This product includes a template great to use in an Interactive Notebook for the Order of Operations, Order of Operations Ladder Activity, Evaluating Algebraic Expressions Puzzle, and a Station Maze (mix of simplifying, evaluating, and evaluating word problems). Directions are included for the ladder, puzzle, and maze. Cooperative learning can be applied to any of the three activities. Just pick the structure you like best.

Order of Operations Ladder:
Students will enjoy having an activity that allows them to practice their skills without using a text book! This can be an individual, partner, or group activity depending on how you choose to structure it. You can choose to do this activity as a game, assignment or just for comprehension. The activity should take around 30 minutes give or take depending on the level of students, but is typically used as a review and/or for additional time on the concept.
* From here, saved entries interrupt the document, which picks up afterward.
(* ===== verification/BtcService.v ===== *)
(** * The subscription service on the Bitcoin chain, and the converter

    The [Chain] instance built from the Bitcoin settings, payloads, IPLDs and
    filterer; what [Convert] guarantees of the payloads that the other parts
    assume. *)

From S2P Require Import Prelude GoInt ChainTypes Geth Sql BtcModel BtcIpld BtcDB BtcFilterer Service.

Section BtcService.
Context `{BtcLib} `{CidLib} `{GethCommon}.
Variable settings_rlp : SubscriptionSettings → result bytes.
Variable iplds_rlp : IPLDs → result bytes.

(** A nil payload fails the filterer's type assertion. *)
Definition Filter_interface (cfg : SubscriptionSettings) (payload : option ConvertedPayload) : result IPLDs :=
  match payload with
  | Some p => Filter cfg p
  | None => Err (Errorf "btc filterer expected payload type")
  end.

Definition btc_chain : Chain := {|
  Settings := SubscriptionSettings;
  StartingBlock := λ sc, i64 (Start sc);
  EndingBlock := λ sc, i64 (End_ sc);
  HistoricalData := BackFill;
  HistoricalDataOnly := BackFillOnly;
  Settings_ChainType := λ _, Bitcoin;
  Settings_rlp := settings_rlp;
  ConvertedData := ConvertedPayload;
  ConvertedData_Height := ConvertedPayload_Height;
  Response := IPLDs;
  Response_Height := IPLDs_Height;
  Response_rlp := iplds_rlp;
  FilterPayload := Filter_interface
|}.

#[local] Existing Instance btc_chain.

(** ** Lemmas *)

(** One metadata entry per transaction. *)
Definition btc_aligned (p : ConvertedPayload) : Prop :=
  length (p_TxMetaData p) = length (Txs (p_BlockPayload p)).

Definition btc_encodable (p : ConvertedPayload) : Prop :=
  (∀ codec raw, no_panic (RawdataToCid codec raw DBL_SHA2_256)) ∧
  no_panic (header_Serialize (Header (p_BlockPayload p))) ∧
  Forall (λ t, no_panic (tx_Serialize (tx_MsgTx t))) (Txs (p_BlockPayload p)).

Lemma btc_package_no_panic codec raw :
  (∀ codec raw, no_panic (RawdataToCid codec raw DBL_SHA2_256)) → no_panic (package codec raw).
Proof. intros Hc. apply rbind_no_panic; [apply Hc|done]. Qed.

Lemma btc_Filter_no_panic cfg p : btc_aligned p → btc_encodable p → no_panic (Filter cfg p).
Proof.
  intros Ha (Hc & Hh & Ht). unfold Filter. destruct (checkRange _ _ _); [|done].
  apply rbind_no_panic.
  - unfold filterHeaders. destruct (hf_Off _); [done|]. simpl.
    apply rbind_no_panic; [done|]. intros raw _. by apply btc_package_no_panic.
  - intros h _. apply rbind_no_panic; [|done]. unfold filterTransactions.
    destruct (tf_Off _); [done|]. simpl.
    rewrite filterTransactions_loop_selected by (unfold btc_aligned in Ha; lia). rewrite drop_0.
    apply range_collect_no_panic. intros x Hx. rewrite Forall_forall in Ht.
    apply rbind_no_panic; [by eapply Ht, zip_filter_l|]. intros raw _. by apply btc_package_no_panic.
Qed.

Lemma btc_Filter_number cfg p i : Filter cfg p = Ok i →
  ipld_BlockNumber i =
    if checkRange (i64 (Start cfg)) (i64 (End_ cfg)) (BlockHeight (p_BlockPayload p))
    then Some (BlockHeight (p_BlockPayload p)) else None.
Proof.
  unfold Filter. destruct (checkRange _ _ _); [|by intros [= <-]].
  by intros (h & _ & (ts & _ & [= <-])%rbind_Ok_inv)%rbind_Ok_inv.
Qed.

Lemma btc_checkRange_spec s e a : checkRange s e a = true ↔ (e ≤ 0 ∨ a ≤ e) ∧ s ≤ a.
Proof.
  unfold checkRange. rewrite Z.geb_leb.
  destruct (e <=? 0) eqn:?, (a <=? e) eqn:?, (s <=? a) eqn:?; simpl; zbool; intuition (try lia; done).
Qed.

Definition btc_past_end (cfg : SubscriptionSettings) (p : ConvertedPayload) : Prop :=
  0 < i64 (End_ cfg) < ConvertedPayload_Height p.

Lemma btc_verdict cfg p :
  btc_aligned p → btc_encodable p → (∀ i, no_panic (iplds_rlp i)) → is_ok (iplds_rlp IPLDs_zero) = true →
  (∃ w, verdict_of (Some p) (Some (cfg : Settings)) = Panic w) ↔
  ¬ btc_past_end cfg p ∧ ConvertedPayload_Height p < i64 (Start cfg).
Proof.
  intros Ha He Hr Hz. unfold verdict_of, btc_past_end. simpl.
  pose proof (btc_Filter_no_panic cfg p Ha He) as Hnp. pose proof (btc_Filter_number cfg p) as Hnum.
  pose proof (btc_checkRange_spec (i64 (Start cfg)) (i64 (End_ cfg)) (BlockHeight (p_BlockPayload p))) as Hc.
  unfold ConvertedPayload_Height in *. set (h := BlockHeight (p_BlockPayload p)) in *.
  assert (Hpast : (if 0 <? i64 (End_ cfg) then Ok (i64 (End_ cfg) <? h) else Ok false) =
    Ok (bool_decide (0 < i64 (End_ cfg) < h))).
  { destruct (Z.ltb_spec 0 (i64 (End_ cfg))), (Z.ltb_spec (i64 (End_ cfg)) h); case_bool_decide; try done; lia. }
  rewrite Hpast. simpl. case_bool_decide as Hp; [split; [by intros [w Hw]|tauto]|].
  destruct (checkRange (i64 (Start cfg)) (i64 (End_ cfg)) h) eqn:E.
  - split; [|intros [_ Hlt]; apply proj1 in Hc; destruct (Hc eq_refl); lia]. intros [w Hw]. exfalso.
    destruct (Filter cfg p) as [i|e|w']; [|done|done]. specialize (Hr i).
    destruct (iplds_rlp i); [|done|done]. unfold IPLDs_Height in Hw. by rewrite (Hnum i eq_refl) in Hw.
  - assert (Hstart : h < i64 (Start cfg)).
    { apply Z.lt_nge. intros Hle. apply proj2 in Hc. assert (false = true) as [=]. apply Hc. split; [lia|done]. }
    unfold Filter. fold h. rewrite E. simpl. destruct (iplds_rlp IPLDs_zero); [|done|done]. simpl.
    split; [done|]. intros _. by eexists.
Qed.

(** A Bitcoin payload takes the serving node down exactly when some
    subscription it is not past the end of starts above its height. *)
Theorem btc_future_start_crashes range_types range_subs sap p :
  (∀ m, range_types m ≡ₚ map_to_list m) → (∀ m, range_subs m ≡ₚ map_to_list m) →
  svc_ok sap → btc_aligned p → btc_encodable p → (∀ i, no_panic (iplds_rlp i)) →
  is_ok (iplds_rlp IPLDs_zero) = true →
  ((∃ w, filterAndServe range_types range_subs (Some p) sap = Panic w) ↔
   ∃ ty cfg, SubscriptionTypes sap !! ty = Some (cfg : Settings) ∧
     ¬ btc_past_end cfg p ∧ ConvertedPayload_Height p < i64 (Start cfg)).
Proof.
  intros Ht Hs Hok Ha He Hr Hz.
  rewrite (filterAndServe_panics (H:=btc_chain) range_types range_subs (Some p) sap Ht Hs Hok)
    by (intros r e; simpl; unfold IPLDs_Height; by destruct (ipld_BlockNumber r)).
  setoid_rewrite <- (btc_verdict _ p Ha He Hr Hz). naive_solver.
Qed.

(** ** The converter *)

Lemma imap_Forall2 {A B} (f : nat → A → B) l : Forall2 (λ x y, ∃ i, y = f i x) l (imap f l).
Proof.
  revert f. induction l as [|x l IH]; intros f; simpl; constructor; [by exists 0%nat|].
  eapply Forall2_impl; [apply (IH (f ∘ S))|]. intros y z [i ->]. by exists (S i).
Qed.

Lemma imap_index_NoDup {A B} (f : nat → A → B) (g : B → Z) l :
  (∀ i x, g (f i x) = Z.of_nat i) → NoDup (map g (imap f l)).
Proof.
  intros Hg. apply NoDup_alt. intros i j k Hi Hj. rewrite list_lookup_fmap, list_lookup_imap in Hi, Hj.
  destruct (l !! i), (l !! j); simpl in *; try done. rewrite Hg in Hi, Hj. injection Hi as <-. injection Hj as Hj. lia.
Qed.

Lemma convert_out_index p u : convert_out p.1 p.2 = Ok u → o_Index u = Z.of_nat p.1 ∧ o_Value u = out_Value p.2.
Proof.
  unfold convert_out. destruct (ExtractPkScriptAddrs _) as [[[sc ad] ns] err].
  by intros ([] & _ & [= <-])%rbind_Ok_inv.
Qed.

Lemma convert_outs_distinct outs us : range_collect (λ p, convert_out p.1 p.2) (imap pair outs) = Ok us →
  NoDup (map o_Index us) ∧ map o_Value us = map out_Value outs.
Proof.
  intros E%range_collect_Ok.
  assert (Hm : map o_Index us = map (λ p, Z.of_nat p.1) (imap pair outs) ∧ map o_Value us = map (λ p, out_Value p.2) (imap pair outs)).
  { clear -E. induction E as [|p u ps us [Hi Hv]%convert_out_index _ [IH1 IH2]]; [done|]. simpl.
    by rewrite Hi, Hv, IH1, IH2. }
  destruct Hm as [-> ->]. split; [by apply imap_index_NoDup|].
  apply list_eq. intros i. rewrite !list_lookup_fmap, list_lookup_imap. by destruct (outs !! i).
Qed.

(** A converted block keeps the block and has one metadata entry per
    transaction, in order, with the transaction's hash and position, the values
    of its outputs, and inputs and outputs numbered without repetition; an
    error of the script analysis of a standard class is the only failure. *)
Theorem btc_Convert_aligned b p : Convert b = Ok p →
  p_BlockPayload p = b ∧ btc_aligned p ∧ Forall distinct (p_TxMetaData p) ∧
  ∀ i t, Txs b !! i = Some t → ∃ m, p_TxMetaData p !! i = Some m ∧
    t_Index (m_Tx m) = Z.of_nat i ∧ t_TxHash (m_Tx m) = chainhash_String (tx_Hash (tx_MsgTx t)) ∧
    length (m_TxInputs m) = length (msg_TxIn (tx_MsgTx t)) ∧
    map o_Value (m_TxOutputs m) = map out_Value (msg_TxOut (tx_MsgTx t)).
Proof.
  intros (ms & E & [= <-])%rbind_Ok_inv. unfold btc_aligned. simpl.
  pose proof (range_collect_length _ _ _ E) as Hl. rewrite length_imap in Hl.
  apply range_collect_Ok in E.
  assert (Hd : ∀ i t m, Txs b !! i = Some t → ms !! i = Some m → convert_tx i t = Ok m).
  { intros i t m Ht Hm. assert (Hi : imap pair (Txs b) !! i = Some (i, t)) by (by rewrite list_lookup_imap, Ht).
    exact (Forall2_lookup_lr _ _ _ _ _ _ E Hi Hm). }
  assert (Hc : ∀ i t m, convert_tx i t = Ok m → distinct m ∧
    t_Index (m_Tx m) = Z.of_nat i ∧ t_TxHash (m_Tx m) = chainhash_String (tx_Hash (tx_MsgTx t)) ∧
    length (m_TxInputs m) = length (msg_TxIn (tx_MsgTx t)) ∧
    map o_Value (m_TxOutputs m) = map out_Value (msg_TxOut (tx_MsgTx t))).
  { intros i t m (us & [Hnd Hv]%convert_outs_distinct & [= <-])%rbind_Ok_inv.
    split_and!; [|done|done|by simpl; rewrite length_imap|done]. split; [by apply imap_index_NoDup|done]. }
  split_and!; [done|done| |].
  - apply Forall_lookup. intros i m Hm. destruct (lookup_lt_is_Some_2 (Txs b) i) as [t Ht].
    { apply lookup_lt_Some in Hm. lia. }
    by eapply Hc, Hd.
  - intros i t Ht. destruct (lookup_lt_is_Some_2 ms i) as [m Hm]; [apply lookup_lt_Some in Ht; lia|].
    exists m. split; [done|]. by eapply Hc, Hd.
Qed.

End BtcService.

(** ** Witnesses *)

Section Witnesses.
#[local] Existing Instance BtcIpld.Concrete.btc.
#[local] Existing Instance BtcIpld.Concrete.cidlib.
#[local] Existing Instance Geth.Concrete.geth.

Lemma btc_Convert_aligned_witness :
  Convert ex_payload = Ok ex_converted ∧ Forall distinct (p_TxMetaData ex_converted).
Proof.
  split; [vm_compute; reflexivity|].
  apply (btc_Convert_aligned ex_payload ex_converted). vm_compute. reflexivity.
Defined.

Definition ex_settings_rlp (sc : SubscriptionSettings) : result bytes := Ok [Start sc].
Definition ex_iplds_rlp (i : IPLDs) : result bytes := Ok [default 0 (ipld_BlockNumber i)].
#[local] Instance ex_chain : Chain := btc_chain ex_settings_rlp ex_iplds_rlp.

Definition ex_future : SubscriptionSettings := ex_sub 100 (mkTxFilter false false [] [] [] false []).

Definition ex_svc : Service :=
  add_subscriber (Keccak256Hash [100]) "s" (mkSub "s" 1 2) (ex_future : Settings)
    (mkService ∅ ∅ {[1%nat := mkChan 2 []]} {[2%nat := mkChan 1 []]} Bitcoin false).

Lemma btc_ex_svc_ok : svc_ok ex_svc.
Proof.
  apply add_subscriber_ok; [done..|]. by apply (svc_ok_maps (NewService Bitcoin)), NewService_ok.
Qed.

Lemma btc_future_start_crashes_witness :
  svc_ok ex_svc ∧ ∃ w, filterAndServe map_to_list map_to_list (Some (ex_converted : ConvertedData)) ex_svc = Panic w.
Proof.
  split; [exact btc_ex_svc_ok|].
  apply (btc_future_start_crashes ex_settings_rlp ex_iplds_rlp map_to_list map_to_list ex_svc ex_converted);
    [done|done|exact btc_ex_svc_ok|reflexivity| |done|done|].
  - split_and!; [intros; exact I|exact I|repeat constructor].
  - exists (Keccak256Hash [100]), ex_future.
    split_and!; [reflexivity|unfold btc_past_end; vm_compute; intros [H1 _]; discriminate|reflexivity].
Defined.

End Witnesses.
Print the activity sheet on card stock, laminate, and cut into horizontal strips (do not cut these into 2 pieces) before assigning the activity to students. This will allow you to reuse the activity multiple times. Students will need his/her own sheet of paper, as the expectation is for students to show all work needed to complete each rung. If the student(s) complete each rung of the ladder correctly, the student(s) will have created a ladder that will have them crossing the finish line!

Use mailing envelopes or small manila envelopes to store the each individual copy and a large manila envelope to store the entire activity for future use.

Evaluating Algebraic Expressions Puzzle:
This activity will challenge students on their skills of evaluating an algebraic expression in the form of a puzzle! Students complete the work to evaluate each expression and match the expression to the correct value. This can be an individual, partner, or group activity depending on how you choose to structure it. You can choose to do this activity as a game, assignment or just for comprehension. The activity should take around 30 minutes give or take depending on the level of students, but is typically used as a review and/or for additional time on the concept.
Print the activity sheet on cardstock, laminate, and cut into the individual squares before assigning the activity to students. This will allow you to reuse the activity multiple times. Students will need his/her own sheet of paper, as the expectation is for students to show all work needed to complete each problem. If the student(s) complete each problem correctly, a 3x3 grid is created that you can quickly check this using the symbols on the puzzle for accuracy!

Station Maze:
A station maze is a great way to get the students up, moving, collaborating, and enjoying working on math! Depending on class size, students can be grouped in 2’, 3’s, or 4’s to work through the station maze. The idea is that students will collaborate and discuss together how to complete each station.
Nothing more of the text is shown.